Restitution is the name given to a collection of types of claim which can come into play when there are no contractual terms that exist between parties and, similarly, liability cannot be established in tort, but where one party has received, for example, money (the benefit received does not have to be money) and it is judged that the money (or other benefit received) should be returned because if not the recipient will be unjustly enriched.
The law of restitution can therefore be applicable to a range of scenarios in which banks may find themselves. For example, either as a result of its own mistake or a mistake of its customer, a bank may have remitted funds to an account belonging to an unintended recipient.
Alternatively, a bank may be put on notice that funds that it has received into a customer’s account, whether from a bank or other third party, have been sent in error. The latter example can result in the receiving bank being asked to return the money or, at least, to protect the money from being withdrawn, whilst at the same time the bank’s customer may dispute the situation and seek to challenge the bank if it prevents the customer from withdrawing the funds.

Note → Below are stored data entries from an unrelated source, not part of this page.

(** * trio: worker-thread cache, kqueue entry points and the test Sequencer

  A shallow embedding of three files of the repository:
  - [trio/_core/_thread_cache.py]: the process-wide cache of worker
    threads, embedded as an interleaving transition system whose atomic
    steps are the source lines that touch shared state;
  - [trio/_core/_generated_io_kqueue.py]: the generated wrappers that look
    up the active runner;
  - [trio/testing/_sequencer.py]: the Sequencer context manager. *)

From stdpp Require Import base numbers option list strings gmap pretty.
From Stdlib Require Import ZArith Lia.


(** ** Python values, exceptions and call results *)

Inductive pyval :=
| PyNone
| PyInt (z : Z)
| PyStr (s : string).

(** An exception instance: the name of its class as a traceback prints it
    (bare for a builtin class, qualified by its module otherwise), the names
    of the classes that class inherits from (the rest of
    [type(e).__mro__]), and its message [str(e)]. *)
Record pyexc := mkExc {
  exc_type : string;
  exc_bases : list string;
  exc_msg : string }.

(** [isinstance(e, cls)], for a class given by its name: the class of [e]
    or one of its bases. *)
Definition isinstance (e : pyexc) (cls : string) : bool :=
  bool_decide (cls ∈ exc_type e :: exc_bases e).

Global Instance pyexc_eq_dec : EqDecision pyexc.
Proof. solve_decision. Defined.

(** What calling a Python callable does: return a value or raise. *)
Inductive pyresult (A : Type) :=
| PyReturn (a : A)
| PyRaise (e : pyexc).
Arguments PyReturn {A} a.
Arguments PyRaise {A} e.

(** What a builtin class deriving from [Exception] directly inherits from. *)
Definition Exception_mro : list string :=
  ["Exception"; "BaseException"; "object"].

Definition RuntimeError (msg : string) : pyexc :=
  mkExc "RuntimeError" Exception_mro msg.
Definition AttributeError (msg : string) : pyexc :=
  mkExc "AttributeError" Exception_mro msg.
Definition TypeError (msg : string) : pyexc :=
  mkExc "TypeError" Exception_mro msg.

(** The [outcome] library's tagged result. *)
Inductive Outcome :=
| Value (v : pyval)
| Error (e : pyexc).

(** Modelled from the spec: [outcome.capture] belongs to the external
  [outcome] package; the spec describes it as the boundary that turns a
  normal return into a success value and any raised failure into a failure
  value. *)
Definition capture (sync_fn : unit → pyresult pyval) : Outcome :=
match sync_fn tt with
| PyReturn v => Value v
| PyRaise e => Error e
end.

(** ** The idle registry: an insertion-ordered [dict] whose values are all
  [None], kept as the list of its keys, oldest first. *)
Module Dict.

(** [d[k] = None]: a key already present keeps its place. *)
Definition setitem (d : list nat) (k : nat) : list nat :=
  if decide (k ∈ d) then d else d ++ [k].

(** [d.popitem()]: the most recently inserted key, or [None] for
    [KeyError] on an empty dict. *)
Fixpoint popitem (d : list nat) : option (nat * list nat) :=
  match d with
  | [] => None
  | k :: d' =>
      match popitem d' with
      | None => Some (k, [])
      | Some (x, r) => Some (x, k :: r)
      end
  end.

(** [del d[k]]: [None] stands for [KeyError]. *)
Definition delitem (d : list nat) (k : nat) : option (list nat) :=
  if decide (k ∈ d) then Some (filter (λ x, x ≠ k) d) else None.

End Dict.

(** ** The thread cache

    The cache is embedded as a transition system over the one process-wide
    [ThreadCache] and the threads that use it. A step is one source line
    that reads or writes shared state; as the header of the source file
    assumes, [__setitem__], [__delitem__] and [popitem] on the registry are
    atomic with respect to each other. A worker object is named by the
    order of its creation and the registry holds these names. A call of
    [start_thread_soon] is named by the order of its arrival, and the job
    tuple it builds carries that name, so that executions and deliveries
    can be counted per submission. [fn] and [deliver] are calls that return
    or raise; a call of [start_thread_soon] made from inside [deliver] is,
    for the shared state, one more call arriving while the worker is at
    line 73. In [step] the creation of a thread succeeds; [fstep] adds the
    step in which [thread.start()] raises. *)
Module ThreadCache.

Definition IDLE_TIMEOUT : Z := 10.

(** A job is the pair [(fn, deliver)] handed to [start_thread_soon]. *)
Record Job := mkJob {
  fn : unit → pyresult pyval;
  deliver : Outcome → pyresult unit }.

The main elements of a restitutionary claim are:
The defendant to the claim has been enriched or has received a benefit
The enrichment is unjust
The defendant’s enrichment has come at the expense of the claimant.
The main defence to a claim based in restitution is ‘change of position’ made in good faith. It is not necessary to show that the recipient has been dishonest to counteract such a defence. This is because, although the tests are not rigid, even if the recipient has acted honestly as such, if the recipient ought to have made inquiries or was put on notice that the money had been paid to them by mistake, then the court is likely to dismiss a defence of change of position, when asking itself a question along the lines of would it be inequitable or unconscionable to allow the recipient to keep the monies paid over by mistake?
Two practical points for banks, that stand out from cases that have come before the court are:
If it is put on notice that a payment has been made or received in error, it needs to look at the situation without delay. Court’s rarely prescribe exactly what steps would be sufficient in such scenarios, but the theme of acting with the appropriate amount of urgency has been emphasised.
If the paying party has asked for funds to be ring-fenced or a receiving party believes it may be necessary to preserve funds to enable the situation to be determined, then the court has indicated that receiving banks should consider asking for an indemnity from the party or asking for the funds to be preserved.